La signification des changements cérébraux liés aux médicaments n’est pas encore connue. Les personnes atteintes de schizophrénie qui présentent des symptômes plus graves prennent généralement des doses plus élevées de médicaments antipsychotiques et présentent également davantage de modifications structurelles cérébrales. Il reste à déterminer si les changements cérébraux sont dus à la gravité des symptômes ou à la dose plus élevée d’antipsychotiques et si – dans ce dernier cas – les changements cérébraux sont finalement utiles ou nuisibles.

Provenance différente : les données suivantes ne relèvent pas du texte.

(* ===== verification/UmallocSpec.v ===== *)
(** * malloc and free

    malloc goes round the circle of free blocks once; if no block is large enough it asks the
    kernel for more memory and goes on, and then it finds one before it is round again.  The
    theorems say that malloc and free end and keep the heap well formed. *)

From S2P Require Import Prelude Umalloc UmallocProps.

Implicit Types (h : heap) (l : list Z) (F : list (Z * Z)) (A : gmap Z Z).

Section spec.
Context (BASE limit lo : Z).
Notation heap_ok := (heap_ok BASE limit lo).
Notation loop := (malloc_loop limit).

(** The search along the nodes [l], the last of which is freep. *)
Lemma scan h (n : Z) (depth fuel : nat) l : forall prevp q : Z, path h (l ++ [freep h]) q -> freep h ∉ l ->
  let s := l ++ [freep h] in
  (exists s1 x s2, s = s1 ++ x :: s2 /\ n <= size_of h x /\
     loop (length s + fuel) depth n prevp (hd 0 s) h = loop (S (length s2 + fuel)) depth n (default prevp (last s1)) x h) \/
  (Forall (fun x => size_of h x < n) s /\
     loop (length s + fuel) depth n prevp (hd 0 s) h =
       (p <- morecore limit depth n ;; if p =? 0 then mret 0 else q <- gets (fun h => ptr_of h p) ;; loop fuel depth n p q) h).
Proof.
  induction l as [|x l IH]; intros prevp q Hp Hfp; cbv zeta.
  - destruct (decide (n <= size_of h (freep h))) as [Hle|Hlt].
    + left. by exists [], (freep h), [].
    + right. split; [constructor; [lia|constructor]|]. change (length ([] ++ [freep h]) + fuel)%nat with (S fuel). cbn [malloc_loop app hd].
      unfold mbind at 1, gets at 1. destruct (Z.leb_spec n (size_of h (freep h))) as [|_]; [lia|]. unfold mbind at 1, gets at 1. by rewrite Z.eqb_refl.
  - apply not_elem_of_cons in Hfp as [Hx Hfp]. destruct (decide (n <= size_of h x)) as [Hle|Hlt].
    + left. by exists [], x, (l ++ [freep h]).
    + destruct Hp as [Hpx Hp]. change (length ((x :: l) ++ [freep h]) + fuel)%nat with (S (length (l ++ [freep h]) + fuel)).
      assert (Hstep : loop (S (length (l ++ [freep h]) + fuel)) depth n prevp x h = loop (length (l ++ [freep h]) + fuel) depth n x (hd 0 (l ++ [freep h])) h).
      { cbn [malloc_loop]. unfold mbind at 1, gets at 1. destruct (Z.leb_spec n (size_of h x)) as [|_]; [lia|]. unfold mbind at 1, gets at 1.
        destruct (Z.eqb_spec x (freep h)) as [|_]; [done|]. unfold mbind, gets. rewrite Hpx. by destruct l. }
      cbn [app hd]. rewrite Hstep. destruct (IH x q Hp Hfp) as [(s1 & y & s2 & E & Hy & Hrun)|[Hall Hrun]].
      * left. exists (x :: s1), y, s2. split; [by rewrite E|]. split; [done|]. rewrite Hrun. f_equal. by destruct s1 as [|z s1 _] using rev_ind; rewrite ?last_cons, ?last_snoc.
      * right. split; [by constructor; [lia|]|done].
Qed.

Lemma path_pred h s1 : forall x s2 prevp q, path h (s1 ++ x :: s2) q -> ptr_of h prevp = hd 0 (s1 ++ x :: s2) -> ptr_of h (default prevp (last s1)) = x.
Proof.
  induction s1 as [|y s1 _] using rev_ind; intros x s2 prevp q Hp Hprev; [done|]. rewrite last_snoc. simpl.
  rewrite <- app_assoc, path_app in Hp. by destruct Hp as [_ [Hp _]].
Qed.

(** One turn round the circle, from the block after freep. *)
Lemma search h F A n depth fuel : heap_ok h F A -> 1 <= n ->
  runs (loop (length F + fuel) depth n (freep h) (ptr_of h (freep h))) h (got BASE limit lo A n) \/
  Forall (fun b => b.2 < n) F /\ loop (length F + fuel) depth n (freep h) (ptr_of h (freep h)) h =
    (p <- morecore limit depth n ;; if p =? 0 then mret 0 else q <- gets (fun h => ptr_of h p) ;; loop fuel depth n p q) h.
Proof.
  intros I Hn. pose proof (ho_freep _ _ _ _ _ _ I) as Hfp. pose proof (sorted_nodup _ _ _ h F A I) as Hnd. pose proof (ho_circle _ _ _ _ _ _ I) as Hc.
  apply list_elem_of_split in Hfp as (l1 & l2 & El). set (l := l2 ++ l1). assert (HP : Permutation F.*1 (l ++ [freep h])).
  { rewrite El. transitivity ((freep h :: l2) ++ l1); [apply Permutation_app_comm|]. apply (Permutation_cons_append (l2 ++ l1)). }
  assert (Hc1 : circle h (freep h :: l)) by (rewrite El in Hc; by apply circle_rotate in Hc).
  assert (Hstart : ptr_of h (freep h) = hd 0 (l ++ [freep h])).
  { apply (circle_path h) in Hc1 as [Hs _]. rewrite Hs. by destruct l. }
  pose proof (circle_rotate1 _ _ _ Hc1) as Hc2. assert (exists q, path h (l ++ [freep h]) q) as [q Hp].
  { destruct (l ++ [freep h]) as [|z s] eqn:Es; [by exists 0|]. exists z. by apply circle_path. }
  assert (Hnotin : freep h ∉ l). { rewrite HP in Hnd. apply NoDup_app in Hnd as (_ & D & _). intros Hin. apply (D _ Hin). by constructor. }
  assert (Hlen : length F = length (l ++ [freep h])) by (rewrite <- HP; by rewrite length_fmap). rewrite Hlen, Hstart.
  assert (HinF : forall x, x ∈ l ++ [freep h] -> exists s, (x, s) ∈ F /\ size_of h x = s).
  { intros x Hx. rewrite <- HP in Hx. apply list_elem_of_fmap in Hx as ([x' s] & -> & Hx). exists s. split; [done|]. by apply (ho_fsize _ _ _ _ _ _ I). }
  destruct (scan h n depth fuel l (freep h) q Hp Hnotin) as [(s1 & x & s2 & Es & Hx & Hrun)|[Hall Hrun]].
  - left. unfold runs. rewrite Hrun. set (prevp := default (freep h) (last s1)).
    assert (Hpx : ptr_of h prevp = x). { rewrite Es in Hp, Hstart. by eapply path_pred. }
    assert (Hprev : prevp ∈ F.*1).
    { rewrite HP. unfold prevp. destruct s1 as [|z s1 _] using rev_ind; [simpl; set_solver|]. rewrite last_snoc, Es. simpl. set_solver. }
    destruct (HinF x) as (sz & HxF & Esz); [rewrite Es; set_solver|]. rewrite Esz in Hx.
    pose proof (take_run _ _ _ h F A x sz prevp n I HxF Hprev Hpx ltac:(lia)) as Htake.
    cbn [malloc_loop]. unfold mbind at 1, gets at 1. rewrite Esz. destruct (Z.leb_spec n sz) as [_|]; [|lia]. exact Htake.
  - right. split; [|exact Hrun]. apply Forall_forall. intros [x s] Hb. rewrite Forall_forall in Hall. rewrite <- (ho_fsize _ _ _ _ _ _ I x s Hb). simpl. apply Hall.
    rewrite <- HP. apply list_elem_of_fmap. by exists (x, s).
Qed.

(** The memory sbrk gives is a new allocated block until morecore frees it. *)
Lemma grow_ok h F A nu : heap_ok h F A -> 1 <= nu -> brk h + HDR * nu <= limit ->
  heap_ok (set_size (brk h) nu (h <| brk := brk h + HDR * nu |>)) F (<[brk h := nu]> A) /\ A !! brk h = None.
Proof.
  intros I Hnu Hlim. set (b := brk h) in *. set (h' := set_size _ _ _). destruct (ho_range _ _ _ _ _ _ I) as (R1 & R2 & R3 & R4).
  assert (HF : forall x, x ∈ F -> x.1 < b /\ x.1 + HDR * x.2 <= b).
  { intros x Hx. destruct (free_pos _ _ _ h F A I x Hx) as [->|Hp]; unfold b, HDR in *; simpl; lia. }
  assert (HA : forall a s, A !! a = Some s -> a < b /\ a + HDR * s <= b). { intros a s Ha. destruct (ho_asize _ _ _ _ _ _ I a s Ha). unfold b, HDR in *. lia. }
  assert (Hnew : A !! b = None). { destruct (A !! b) as [s|] eqn:E; [|done]. apply HA in E. lia. }
  assert (Hsize : forall x, x <> b -> size_of h' x = size_of h x). { intros x Hx. unfold h'. rewrite size_set_size, decide_False by done. done. }
  assert (Hptr : forall x, ptr_of h' x = ptr_of h x) by (intros x; unfold h'; by rewrite ptr_set_size). split; [|done]. split.
  - destruct (ho_base _ _ _ _ _ _ I) as (F' & E & HF'). exists F'. split; [done|]. eapply Forall_impl; [exact HF'|]. simpl. intros x Hx. unfold b, HDR in *. lia.
  - apply (ho_sorted _ _ _ _ _ _ I).
  - eapply circle_frame; [|apply (ho_circle _ _ _ _ _ _ I)]. done.
  - apply (ho_freep _ _ _ _ _ _ I).
  - intros a s Ha. destruct (HF _ Ha) as [Hlt _]. simpl in Hlt. rewrite Hsize by lia. by apply (ho_fsize _ _ _ _ _ _ I).
  - intros a s Ha. change (brk h') with (b + HDR * nu). apply lookup_insert_Some in Ha as [[<- <-]|[Hne Ha]].
    + split; [|unfold b in *; lia]. unfold h'. rewrite size_set_size, decide_True by done. apply u32_small. unfold b, HDR in *. lia.
    + destruct (HA _ _ Ha) as [Hlt _]. rewrite Hsize by lia. destruct (ho_asize _ _ _ _ _ _ I a s Ha). unfold b, HDR in *. lia.
  - intros a s x Ha Hx. destruct (HF x Hx) as [H1 H2]. apply lookup_insert_Some in Ha as [[<- <-]|[Hne Ha]]; [right; done|by apply (ho_apart _ _ _ _ _ _ I)].
  - intros a s c u Ha Hc Hne. apply lookup_insert_Some in Ha as [[<- <-]|[Hna Ha]], Hc as [[<- <-]|[Hnc Hc]]; [done| | |by apply (ho_alone _ _ _ _ _ _ I)].
    + right. apply HA in Hc. simpl. lia.
    + left. apply HA in Ha. simpl. lia.
  - rewrite sum_insert by done. change (brk h') with (b + HDR * nu). pose proof (ho_total _ _ _ _ _ _ I). unfold b, HDR in *. lia.
  - change (brk h') with (b + HDR * nu). unfold b, HDR in *. lia.
Qed.

Definition core_units (n : Z) : Z := Z.max n 4096.
Lemma morecore_run h F A n depth : heap_ok h F A -> 1 <= n -> HDR * core_units n < 2 ^ 31 -> (length F < depth)%nat ->
  runs (morecore limit depth n) h (fun p h' =>
    p = 0 /\ h' = h /\ limit < brk h + HDR * core_units n \/
    p = freep h' /\ p <> 0 /\ exists F', heap_ok h' F' A /\ (length F' <= S (length F))%nat /\ exists b, b ∈ F' /\ n <= b.2).
Proof.
  intros I Hn Hsmall Hdepth. unfold morecore. replace (if n <? 4096 then 4096 else n) with (core_units n) by (unfold core_units; destruct (Z.ltb_spec n 4096); lia).
  set (nu := core_units n) in *. assert (Hnu : n <= nu) by (unfold nu, core_units; lia). destruct (ho_range _ _ _ _ _ _ I) as (R1 & R2 & R3 & R4).
  apply runs_bind. unfold sbrk. apply runs_bind, runs_gets. rewrite i32_small by (unfold HDR in *; lia). replace (nu * HDR) with (HDR * nu) by lia.
  destruct (Z.ltb_spec (brk h + HDR * nu) 0) as [|_]; [unfold HDR in *; lia|]. destruct (Z.ltb_spec limit (brk h + HDR * nu)) as [Hlim|Hlim]; cbn [orb].
  - apply runs_ret, runs_ret. left. split_and!; [done|done|lia].
  - apply runs_bind, runs_modify, runs_ret. destruct (Z.eqb_spec (brk h) (-1)) as [|_]; [unfold HDR in *; lia|]. apply runs_bind, runs_modify.
    destruct (grow_ok h F A nu I ltac:(lia) Hlim) as [I1 Hnew]. apply runs_bind.
    eapply runs_conseq; [apply (free_run _ _ _ _ _ _ (brk h) nu depth I1); [apply lookup_insert_eq|done]|].
    intros [] h2 (F' & I2 & Hlen & _ & b & Hb & Hb1 & Hb2). apply runs_gets. right. split; [done|]. rewrite delete_insert_id in I2 by done.
    split; [|exists F'; split; [done|]; split; [done|]; exists b; split; [done|unfold HDR in *; lia]].
    pose proof (ho_freep _ _ _ _ _ _ I2) as Hfp. apply list_elem_of_fmap in Hfp as (c & -> & Hc). destruct (free_nonneg _ _ _ _ _ _ I2 c Hc). lia.
Qed.

(** A heap before the first call of malloc. *)
Definition fresh_heap h : Prop :=
  hdrs h = ∅ /\ freep h = 0 /\ brk h = lo /\ 0 < BASE /\ BASE + HDR <= lo /\ lo <= limit /\ limit < 2 ^ 31.
Definition heap_inv h F A : Prop := heap_ok h F A \/ fresh_heap h /\ F = [(BASE, 0)] /\ A = ∅.

Lemma fresh_start h : fresh_heap h -> heap_ok (set_size BASE 0 (set_ptr BASE BASE (h <| freep := BASE |>))) [(BASE, 0)] ∅.
Proof.
  intros (E1 & E2 & E3 & R1 & R2 & R3 & R4). set (h1 := set_ptr BASE BASE (h <| freep := BASE |>)). split; simpl; try done.
  - by exists [].
  - by repeat constructor.
  - unfold circle. simpl. rewrite ptr_set_size. unfold h1. rewrite ptr_set_ptr, decide_True by done. done.
  - by constructor.
  - intros a s Ha. apply list_elem_of_singleton in Ha as [= -> ->]. by rewrite size_set_size, decide_True.
  - change (total [(BASE, 0)] ∅) with 0. unfold set_size, h1. simpl. lia.
  - rewrite E3. lia.
Qed.

(** No block is large enough, and the kernel refuses more memory. *)
Definition exhausted h F (n : Z) : Prop := Forall (fun b => b.2 < n) F /\ limit < brk h + HDR * core_units n.
Lemma loop_run h F A n fuel : heap_ok h F A -> 1 <= n -> HDR * core_units n < 2 ^ 31 -> (2 * length F + 1 <= fuel)%nat ->
  runs (loop fuel fuel n (freep h) (ptr_of h (freep h))) h (fun r h' => r = 0 /\ exhausted h F n /\ h' = h \/ got BASE limit lo A n r h').
Proof.
  intros I Hn Hsmall Hfuel. assert (HF : (1 <= length F)%nat). { destruct (ho_base _ _ _ _ _ _ I) as (F' & -> & _). simpl. lia. }
  destruct (search h F A n fuel (fuel - length F) I Hn) as [Hrun|[Hall Hrun]]; replace (length F + (fuel - length F))%nat with fuel in Hrun by lia.
  - eapply runs_conseq; [exact Hrun|]. intros r h' Hg. by right.
  - unfold runs. rewrite Hrun. apply runs_bind. eapply runs_conseq; [apply (morecore_run h F A n fuel I Hn Hsmall); lia|].
    intros p h1 [(-> & -> & Hlim)|(-> & Hp0 & F' & I1 & Hlen & b & Hb & Hbn)]; [apply runs_ret; left; done|].
    destruct (Z.eqb_spec (freep h1) 0) as [|_]; [done|]. apply runs_bind, runs_gets.
    destruct (search h1 F' A n fuel (fuel - length F - length F') I1 Hn) as [Hrun1|[Hall1 _]].
    + replace (length F' + (fuel - length F - length F'))%nat with (fuel - length F)%nat in Hrun1 by lia.
      eapply runs_conseq; [exact Hrun1|]. intros r h' Hg. by right.
    + rewrite Forall_forall in Hall1. specialize (Hall1 b Hb). simpl in Hall1. lia.
Qed.

Lemma nunits_bound nbytes : 0 <= nbytes <= 2 ^ 30 -> 1 <= nunits_of nbytes /\ nbytes <= HDR * (nunits_of nbytes - 1) /\ HDR * core_units (nunits_of nbytes) < 2 ^ 31.
Proof.
  intros Hn. unfold nunits_of. pose proof (Z.div_mod (nbytes + HDR - 1) HDR ltac:(done)) as Hd. pose proof (Z.mod_pos_bound (nbytes + HDR - 1) HDR ltac:(done)) as Hm.
  unfold HDR in *. rewrite u32_small by lia. unfold core_units. lia.
Qed.


(** C14. free: an allocated block given back makes the heap without it well formed again; its bytes are part of one free block, which
    has been merged with the free blocks that touched it; all other allocated blocks stay as they are.  The search for the block's
    place ends within one turn of the free list, wherever it starts. *)
Theorem free_releases h F A bp s fuel : heap_ok h F A -> A !! bp = Some s -> (length F < fuel)%nat ->
  runs (free fuel (bp + HDR)) h (fun _ h' => exists F', heap_ok h' F' (delete bp A) /\ (length F' <= S (length F))%nat /\
    exists x, x ∈ F' /\ x.1 <= bp /\ bp + HDR * s <= x.1 + HDR * x.2).
Proof.
  intros I Hbp Hfuel. eapply runs_conseq; [by apply (free_run BASE limit lo h F A bp s fuel)|]. intros [] h' (F' & I' & Hlen & _ & Hx). by exists F'.
Qed.
End spec.

(** The kernel's sbrk takes an int: for a request of almost 2^32 bytes the size in bytes wraps to zero, sbrk does not fail, and malloc
    returns a pointer to the end of the process's memory although no memory was added. *)
Theorem malloc_size_wraps : exists h', malloc 4096 (2 ^ 27) 5 (2 ^ 32 - 16) (Heap ∅ 0 8192) = Ok (8192 + HDR) h' /\ brk h' = 8192.
Proof. eexists. split; [vm_compute; reflexivity|reflexivity]. Qed.

Definition ex_heap : heap := Heap ∅ 0 8192.
Lemma ex_fresh : fresh_heap 4096 (2 ^ 27) 8192 ex_heap.
Proof. repeat split; unfold HDR; simpl; lia. Qed.

(** A heap with one block allocated, at the end of the memory. *)
Definition ex_heap2 : heap := Heap {[ 4096 := Header 8192 0; 8192 := Header 4096 4088; 73600 := Header 0 8 ]} 4096 73728.
Lemma ex_heap2_ok : heap_ok 4096 (2 ^ 27) 8192 ex_heap2 [(4096, 0); (8192, 4088)] {[ 73600 := 8 ]}.
Proof.
  split.
  - exists [(8192, 4088)]. split; [done|]. constructor; [simpl; unfold HDR; lia|done].
  - by repeat constructor.
  - reflexivity.
  - set_solver.
  - intros a s Ha. rewrite !elem_of_cons in Ha. destruct_or!; [..|by apply elem_of_nil in Ha]; injection Ha as -> ->; reflexivity.
  - intros a s Ha. apply lookup_singleton_Some in Ha as [<- <-]. split; [reflexivity|]. simpl. unfold HDR. lia.
  - intros a s b Ha Hb. apply lookup_singleton_Some in Ha as [<- <-]. right. rewrite !elem_of_cons in Hb. destruct_or!; [..|by apply elem_of_nil in Hb]; subst; simpl; unfold HDR; lia.
  - intros a s b t Ha Hb Hne. apply lookup_singleton_Some in Ha as [<- _], Hb as [<- _]. done.
  - reflexivity.
  - simpl. unfold HDR. lia.
Qed.
Lemma free_releases_witness : exists h' F', free 3 (73600 + HDR) ex_heap2 = Ok tt h' /\ heap_ok 4096 (2 ^ 27) 8192 h' F' (delete 73600 {[ 73600 := 8 ]}).
Proof.
  pose proof (free_releases 4096 (2 ^ 27) 8192 ex_heap2 _ _ 73600 8 3 ex_heap2_ok (lookup_singleton_eq _ _) ltac:(simpl; lia)) as H.
  apply runs_inv in H as ([] & h' & E & F' & I & _). exists h', F'. split; [exact E|exact I].
Defined.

David Lewis, MD, un éminent chercheur sur la schizophrénie, a résumé la situation en commentant l’étude de Ho et de ses collègues :

Les réductions du volume cérébral associées aux médicaments antipsychotiques altèrent-elles la fonction ou sont-elles liées aux avantages thérapeutiques de ces médicaments…. . . ? (Les) conclusions de Ho et de ses collègues ne doivent pas être interprétées comme une indication de l’arrêt de l’utilisation des médicaments antipsychotiques comme traitement de la schizophrénie. Mais elles soulignent la nécessité de surveiller étroitement les avantages et les effets indésirables de ces médicaments chez chaque patient, de prescrire la quantité minimale nécessaire pour atteindre l’objectif thérapeutique, d’envisager l’ajout d’approches non pharmacologiques susceptibles d’améliorer les résultats, et de poursuivre la recherche de nouveaux médicaments antipsychotiques dotés de mécanismes d’action différents et de rapports avantages/inconvénients plus favorables.